Ну, эвакуация затянулась из-за непрофессионализма. То не надувались подушки, то надувались несимметрично, то ветер мешал… плохому танцору… Но никак не удавалось приподнять машину и выпустить вручную шасси. Наконец, удалось. Подцепили водило, не проверив, встала ли передняя нога на замок, дернули раз, два, – гололед; короче, нога сложилась снова, нос упал на водило, помяли… снова подняли, повезли и уткнули в углу носом в грязь.
Оно, может, дешевле было бы вообще столкнуть самолет бульдозером с полосы: самолет, верно, уже вылетал свое и окупился, а убытки от закрытого порта на всю ночь – гораздо больше, чем пришлось бы платить Махачкале за металлолом.
Сравнивая пилотирование и технологию работы на Ту-134 и у нас, отмечаю, что у нас все-таки – может, что именно красноярская строгая школа, – класс работы заметно выше. Да и самолет посолиднее, мы им так не швыряемся, и с тангажом поаккуратнее… а уж газами сучить, как они, вообще несерьезно. У нас, прежде чем дать команду бортинженеру, еще подумаешь, а там-то газы в руке у пилота.
Ну что ж, люби свою технику, старайся. Да еще если у меня на борту свой брат-пилот, я уж стараюсь, пожалуй, почище, чем при проверяющем высокого ранга. Тот, если я где пузыря пущу, поймет и простит – сам такой; а линейный-то пилот за спиной себе ухмыльнется. Его-то не проведешь. Перед ним-то и стыдно, перед ним-то и стараешься показать свою строгую красноярскую школу.
10.01. Два выходных, покой, лень и маленькие радости, вроде бани или рюмки лимонной водки под бутербродик с икрой. И все это под аккомпанемент тревожных сообщений по радио.

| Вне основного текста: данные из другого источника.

Lemma high_inclusion_catalog_error_witness :
  exists tr,
    fetch_high_inclusion_cards sample_svc sample_fmt (35 # 10) ([page1] ++ page_error :: []) =
      Some (emitted sample_svc sample_fmt (concat (map data [page1])),
            tr ++ [EvPrint (MsgError (status page_error) (text page_error));
                   EvPrint (MsgFoundHighInclusion
                              (length (emitted sample_svc sample_fmt (concat (map data [page1])))))]) /\
    edhrec_requests tr = card_urls (concat (map data [page1])) /\
    catalog_requests tr = SEARCH_URL :: next_urls [page1].
Proof.
  apply (high_inclusion_catalog_error sample_svc sample_fmt (35 # 10) [page1] page_error []).
  - constructor; [page_continues | constructor].
  - constructor; [vm_compute; reflexivity | constructor].
  - discriminate.
Defined.

(** Slugs, fixed points.  A name that is already a slug (lowercase
    letters, digits and hyphens, no two adjacent hyphens, no hyphen at
    either end) is its own sanitized form; hence sanitizing twice gives
    the same slug as sanitizing once. *)
Theorem sanitize_card_name_fixed_points :
  (forall name,
     let l := list_ascii_of_string name in
     Forall (fun c => slug_char c = true) l -> no_double_hyphen l = true ->
     head_ok l = true -> last_ok l = true ->
     sanitize_card_name name = name) /\
  (forall name, sanitize_card_name (sanitize_card_name name) = sanitize_card_name name).
Proof.
  split.
  - intros name. cbv zeta. intros Hs Hnd Hh Hl. unfold sanitize_card_name.
    rewrite (sanitize_chars_fix _ Hs Hnd Hh Hl).
    apply string_of_list_ascii_of_string.
  - intros name. unfold sanitize_card_name.
    now rewrite list_ascii_of_string_of_list_ascii, sanitize_chars_idem.
Qed.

Да пошли они все, козлы. Непопулярные меры правительства тем и непопулярны, что – для массы, для неимущих. Им труднее всего. Я же спокойно жарю гуляш и стараюсь не думать о том, что в любой момент, случись что со здоровьем, могу пополнить армию этих голодных и озлобленных людей. Я слышал, как вчера хором и громко матерились работяги, увидев торговлю яблоками по 300 рублей кило. И в бане за 7 рублей народу поубавилось.
Но, кажется мне, наш народ вытерпит и приспособится. Я тут спросил у родителей: в войну и после нее, в 47-м, – было хуже? Они только засмеялись. Разве сравнить. Там мерли с голоду, а тут сметану дорогую не берут. Возьмут, когда припечет.
Непопулярные меры – это кнут, которым людям вбивают через заднее крыльцо: плати, плати, плати за все. Плати за квартиру – это во всем мире очень дорого. За садик ребенку – тоже очень дорого. И за общественный транспорт, и за продукты, и за одежду, и за мебель, и за автомобиль, – это все очень дорого и далеко не всем доступно в цивилизованном мире.
Дешевое пока спиртное у нас – уступка люмпену, расплата за совковый образ жизни, где все – через бутылку.
За все плати. Но зато вынужден будешь думать, как заработать. И как работать. Миллионы и миллионы развращенных строителей коммунизма поймут, что это – всерьез, без дураков, навсегда; надо вкалывать, и вкалывать с умом, иначе выкинут за борт.